• [TASK ITEM] The word to find is "comparison". Copy each line of the material that contains it.

Start of DATA IN THIS EXERCISE

(* ===== verification/Models.v ===== *)
(** * Concrete instances of the external interfaces

    Small executable stand-ins for the crates of [Externals], with their laws
    proved. Only the witnesses use them: they show that the laws the theorems
    rely on can hold together, on inputs the definitions evaluate. *)

From S2P Require Import Prelude RustStr Utf8 Externals.

(** ** Digest *)

Definition zeros64 : string :=
  "0000000000000000000000000000000000000000000000000000000000000000".

Lemma zeros64_digits : str_all (λ c, is_ascii_digit c || byte_in 97 102 c) zeros64 = true.
Proof. done. Qed.

Definition toy_sha256 : Sha256Lib :=
  {| sha256_hex _ := zeros64; sha256_hex_length _ := eq_refl; sha256_hex_digits _ := zeros64_digits |}.

(** ** Versions: three numbers, ordered lexicographically *)

Definition digit_value (c : ascii) : option Z :=
  if is_ascii_digit c then Some (Z.of_N (N_of_ascii c) - 48)%Z else None.

Fixpoint number_parse_from (acc : Z) (s : string) : option Z :=
  match s with
  | EmptyString => Some acc
  | String c s' => match digit_value c with
                   | Some d => number_parse_from (10 * acc + d)%Z s'
                   | None => None
                   end
  end.

Definition number_parse (s : string) : option Z :=
  if str_is_empty s then None else number_parse_from 0 s.

Definition toy_version : Type := Z * Z * Z.

Definition toy_version_parse (s : string) : option toy_version :=
  match str_split "." s with
  | [a; b; c] => match number_parse a, number_parse b, number_parse c with
                 | Some x, Some y, Some z => Some (x, y, z)
                 | _, _, _ => None
                 end
  | _ => None
  end.

Definition lex (a b : comparison) : comparison := match a with Eq => b | c => c end.

Definition toy_version_cmp (v w : toy_version) : comparison :=
  lex (v.1.1 ?= w.1.1)%Z (lex (v.1.2 ?= w.1.2)%Z (v.2 ?= w.2)%Z).

Inductive toy_req : Type := ReqCaret (major : Z) | ReqExact (v : toy_version).

Definition toy_req_parse (s : string) : option toy_req :=
  match strip_prefix "^" s with
  | Some rest => ReqCaret <$> number_parse rest
  | None => ReqExact <$> toy_version_parse s
  end.

Definition toy_req_matches (r : toy_req) (v : toy_version) : bool :=
  match r with
  | ReqCaret major => (v.1.1 =? major)%Z
  | ReqExact w => bool_decide (v = w)
  end.

Lemma toy_version_cmp_eq v w : toy_version_cmp v w = Eq ↔ v = w.
Proof.
  unfold toy_version_cmp, lex. destruct v as [[a b] c], w as [[x y] z]; simpl.
  destruct (Z.compare_spec a x), (Z.compare_spec b y), (Z.compare_spec c z);
    split; intros; simplify_eq; done || lia.
Qed.

Lemma toy_version_cmp_antisym v w : toy_version_cmp w v = CompOpp (toy_version_cmp v w).
Proof.
  unfold toy_version_cmp, lex. destruct v as [[a b] c], w as [[x y] z]; simpl.
  rewrite (Z.compare_antisym a x), (Z.compare_antisym b y), (Z.compare_antisym c z).
  by destruct (a ?= x)%Z, (b ?= y)%Z, (c ?= z)%Z.
Qed.
(** [ModuleId::parse] succeeds exactly on two accepted names and a semantic
    version: the 63-byte guard on the schema name never rejects. *)
Theorem module_id_parse_accepts `{SemverLib} ns m version i :
  module_id_parse ns m version = Ok i ↔
  ∃ v, valid_name ns ∧ valid_name m ∧ version_parse version = Some v
    ∧ i = mkModuleId (mkRouteKey (Name ns) (Name m)) v.
Proof.
  unfold module_id_parse. destruct (route_key_parse ns m) as [k|e] eqn:Hk.
  - apply route_key_parse_ok in Hk as (-> & Hns & Hm). cbn [rk_namespace rk_module name_str].
    pose proof (module_schema_length ns m Hns Hm).
    rewrite bool_decide_eq_false_2 by lia.
    destruct (version_parse version); naive_solver.
  - split; [done|]. intros (v & Hns & Hm & _).
    by rewrite (proj2 (route_key_parse_ok ns m _) (conj eq_refl (conj Hns Hm))) in Hk.
Qed.

Lemma module_schema_inj_in_namespace ns m1 m2 :
  valid_name m1 → valid_name m2 → module_schema ns m1 = module_schema ns m2 → m1 = m2.
Proof.
  intros H1 H2 E. unfold module_schema in E. do 3 apply str_app_inj_l in E.
  apply storage_component_inj in E; auto with wr.
Qed.

(** A module's storage is the schema inside its namespace's database: the
    two names together determine namespace and module. The schema name alone
    does not, as the comment on [module_schema] warns: the separator can occur
    in an encoded name. *)
Theorem module_storage_determines_module `{Sha256Lib} ns1 m1 ns2 m2 :
  valid_name ns1 → valid_name m1 → valid_name ns2 → valid_name m2 →
  (namespace_database ns1 = namespace_database ns2 →
   module_schema ns1 m1 = module_schema ns2 m2 → ns1 = ns2 ∧ m1 = m2)
  ∧ module_schema "a--b" "c" = module_schema "a" "b--c".
Proof.
  intros Hn1 Hm1 Hn2 Hm2. split; [|reflexivity]. intros Hdb Hs.
  assert (ns1 = ns2) as ->.
  { eapply namespace_identifier_inj; [..|exact Hdb]; [simpl; lia|done..]. }
  split; [done|]. by apply (module_schema_inj_in_namespace ns2).
Qed.

(** ** Concrete instances of the theorems *)

Lemma namespace_resources_injective_witness :
  valid_name "shop" ∧ "shop" = "shop".
Proof.
  assert (valid_name "shop") as Hv by (vm_compute; split_and!; try reflexivity; lia).
  split; [exact Hv|].
  exact (@namespace_resources_injective toy_sha256 "shop" "shop" Hv Hv (or_introl eq_refl)).
Defined.
Lemma inner_is_call_permitted_spec now b :
  ∃ p b', inner_is_call_permitted now b = Some (p, b')
    ∧ p = (machine_is_call_permitted now (eb_machine b)).1.1
    ∧ (mirrored b → mirrored b'
       ∧ bt_open_duration (eb_telemetry b') = bt_open_duration (eb_telemetry b)).
Proof.
  unfold inner_is_call_permitted.
  pose proof (machine_permitted_announced now (eb_machine b)) as Hev.
  pose proof (machine_permitted_never_opens now (eb_machine b)) as Hno.
  destruct (machine_is_call_permitted now (eb_machine b)) as [[p m] events]. simpl in *.
  destruct (run_callbacks_total now b m events (or_introl Hno)) as [b' Hb']. rewrite Hb'.
  exists p, b'. split_and!; [done..|]. by apply (run_callbacks_follows _ _ _ _ _ Hb').
Qed.

Lemma inner_on_success_spec now b :
  ∃ b', inner_on_success now b = Some b'
    ∧ (mirrored b → mirrored b'
       ∧ bt_open_duration (eb_telemetry b') = bt_open_duration (eb_telemetry b)).
Proof.
  unfold inner_on_success.
  pose proof (machine_success_announced now (eb_machine b)) as Hev.
  pose proof (machine_success_never_opens now (eb_machine b)) as Hno.
  destruct (machine_on_success now (eb_machine b)) as [m events]. simpl in *.
  destruct (run_callbacks_total now b m events (or_introl Hno)) as [b' Hb']. rewrite Hb'.
  exists b'. split; [done|]. by apply (run_callbacks_follows _ _ _ _ _ Hb').
Qed.

Lemma inner_on_error_follows now b b' :
  inner_on_error now b = Some b' → mirrored b →
  mirrored b' ∧ bt_open_duration (eb_telemetry b') = bt_open_duration (eb_telemetry b).
Proof.
  unfold inner_on_error. pose proof (machine_error_announced now (eb_machine b)) as Hev.
  destruct (machine_on_error now (eb_machine b)) as [m events]. intros Hb'.
  by apply (run_callbacks_follows _ _ _ _ _ Hb').
Qed.
(** The answer and the request sent outside; [inner] is the rest of the stack. *)
Definition egress_call (config : option EgressConfig) (send : client → Request → option Response)
  (inner : Request → option forward_result) (req : Request) (registry : CircuitBreakerRegistry) :
  option forward_result :=
  match rq_egress req with
  | None => inner req
  | Some egress =>
      match config with
      | None => Some (mkForwardResult
                  (Ok (error_response SERVICE_UNAVAILABLE MsgEgressNotConfigured)) None registry)
      | Some cfg =>
          if negb (existsb (λ pattern, domain_matches pattern (ee_host egress)) (allowed_domains cfg))
          then Some (mkForwardResult (Ok (egress_blocked_response (ee_host egress))) None registry)
          else
            let egress_req := egress_request req egress in
            match send EgressClient egress_req with
            | Some response =>
                Some (mkForwardResult (Ok response) (Some (EgressClient, egress_req)) registry)
            | None =>
                Some (mkForwardResult (Err EgressForwardFailed) (Some (EgressClient, egress_req)) registry)
            end
      end
  end.

(** ** The internal stack (main.rs): routing, egress, forwarding *)

(** [config.egress] gives both layers their patterns. [routed] are the instants
    of the routing layer. *)
Definition internal_stack (config : option EgressConfig) (open_duration_secs : Z) (routed : nat → Z)
  (asked answered : Z) (send : client → Request → option Response) (req : Request)
  (table : IndexedRoutingTable) (registry : CircuitBreakerRegistry) :
  option (forward_result * IndexedRoutingTable) :=
  let egress_domains := default [] (allowed_domains <$> config) in
  '(res, table, registry) ← routing_call routed (with_egress egress_domains) req table registry;
  fr ← match res with
       | Respond response => Some (mkForwardResult (Ok response) None registry)
       | Call req => egress_call (egress_layer_new config) send
           (λ req, forward_call open_duration_secs asked answered send req registry) req registry
       end;
  Some (fr, table).
End forward.

(** ** Facts *)

Section forward_facts.
Context `{SL : SemverLib, HL : HttpLib, TL : !TraceLib, FL : FailsafeLib}.

(** Names the trace propagator never writes. *)
Definition not_trace (name : string) : Prop :=
  same_header "traceparent" name = false ∧ same_header "tracestate" name = false.

Lemma reserved_not_trace name : is_one_of reserved_headers name = true → not_trace name.
Proof.
  unfold is_one_of. rewrite existsb_exists. intros (r & Hin & Hs%String.eqb_eq).
  unfold not_trace, same_header. rewrite <-Hs. clear Hs.
  destruct Hin as [<-|[<-|[<-|[<-|[<-|[<-|[<-|[]]]]]]]]; done.
Qed.

Lemma inject_context_get headers name :
  not_trace name → hm_get_all (inject_context headers) name = hm_get_all headers name.
Proof. intros [H1 H2]. by apply inject_context_other. Qed.

(** What leaves for an engine or a peer. *)
Definition forward_boundary (req : Request) (destination : Destination) (sent : Request) : Prop :=
  match destination with
  | LocalEngine _ =>
      ∀ name, is_one_of [WR_DESTINATION; WR_SOURCE; WR_SOURCE_NS; WR_VIA_PROXY] name = true →
        hm_get_all (rq_headers sent) name = []
  | RemoteProxy _ => ∃ one, header_to_str one = Some "1" ∧
      hm_get_all (rq_headers sent) WR_VIA_PROXY = [one]
      ∧ ∀ name, not_trace name → same_header WR_VIA_PROXY name = false →
        hm_get_all (rq_headers sent) name = hm_get_all (rq_headers req) name
  end.
Example demo_route_new :
  external_route_new (λ _, true) "/cart" "/cart.Cart/Get" ["get"; "GET"] " cart" "shop " = Ok demo_route.
Proof. vm_compute. reflexivity. Qed.

Lemma demo_routes_valid : Forall route_valid demo_routes.
Proof.
  constructor; [|constructor]. exact (external_route_new_valid _ _ _ _ _ _ _ demo_route_new).
Qed.

Definition demo_router : Router := [("/cart", [0])].

Lemma demo_router_built : build_external_route_index demo_routes = Some demo_router.
Proof. reflexivity. Qed.

(** The caller tries to choose the destination. *)
Definition public_request : Request :=
  mkRequest "GET" (mkToyUri None None "/cart" None) HTTP_11
    (hm_insert hm_new WR_DESTINATION "http://other.module/x") (body_full "") None None.

Definition pass_of (o : option layer_result) : Request :=
  match o with Some (Call r) => r | _ => public_request end.

Lemma ingress_rewrites_public_requests_witness :
  ∃ res, ingress_call demo_routes demo_router public_request = Some res.
Proof.
  destruct (ingress_rewrites_public_requests demo_routes demo_router public_request demo_router_built)
    as (res & Hres & _).
  exists res. exact Hres.
Defined.

Definition ingress_passed : Request := pass_of (ingress_call demo_routes demo_router public_request).

Lemma ingress_passed_call :
  ingress_call demo_routes demo_router public_request = Some (Call ingress_passed).
Proof. reflexivity. Qed.

Definition routed_result :=
  routing_call (λ _, 0%Z) [] ingress_passed (ct_table demo_cache) (ct_registry demo_cache).

Definition routed_request : Request := pass_of ((λ x, x.1.1) <$> routed_result).

Lemma routed_found :
  (match routed_result with Some (Call _, _, _) => true | _ => false end) = true.
Proof. vm_compute. reflexivity. Qed.

Lemma public_requests_reach_configured_modules_witness :
  ∃ route, route ∈ demo_routes ∧ rq_egress routed_request = None.
Proof.
  pose proof routed_found as Hf. unfold routed_request.
  destruct routed_result as [[[[resp|req2] table'] r']|] eqn:Hr; try discriminate Hf. simpl.
  destruct (public_requests_reach_configured_modules demo_config "http://self" Idle demo_cache
    demo_routes demo_router public_request ingress_passed req2 (λ _, 0%Z) table' r'
    demo_cache_reachable demo_routes_valid demo_router_built eq_refl eq_refl
    ingress_passed_call Hr) as (route & g & i & sel & Hin & _ & _ & _ & _ & He).
  exists route. split; [exact Hin|exact He].
Defined.
End demo.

End of DATA IN THIS EXERCISE

• [SOLVED PROBLEM]
Definition lex (a b : comparison) : comparison := match a with Eq => b | c => c end.
Definition toy_version_cmp (v w : toy_version) : comparison :=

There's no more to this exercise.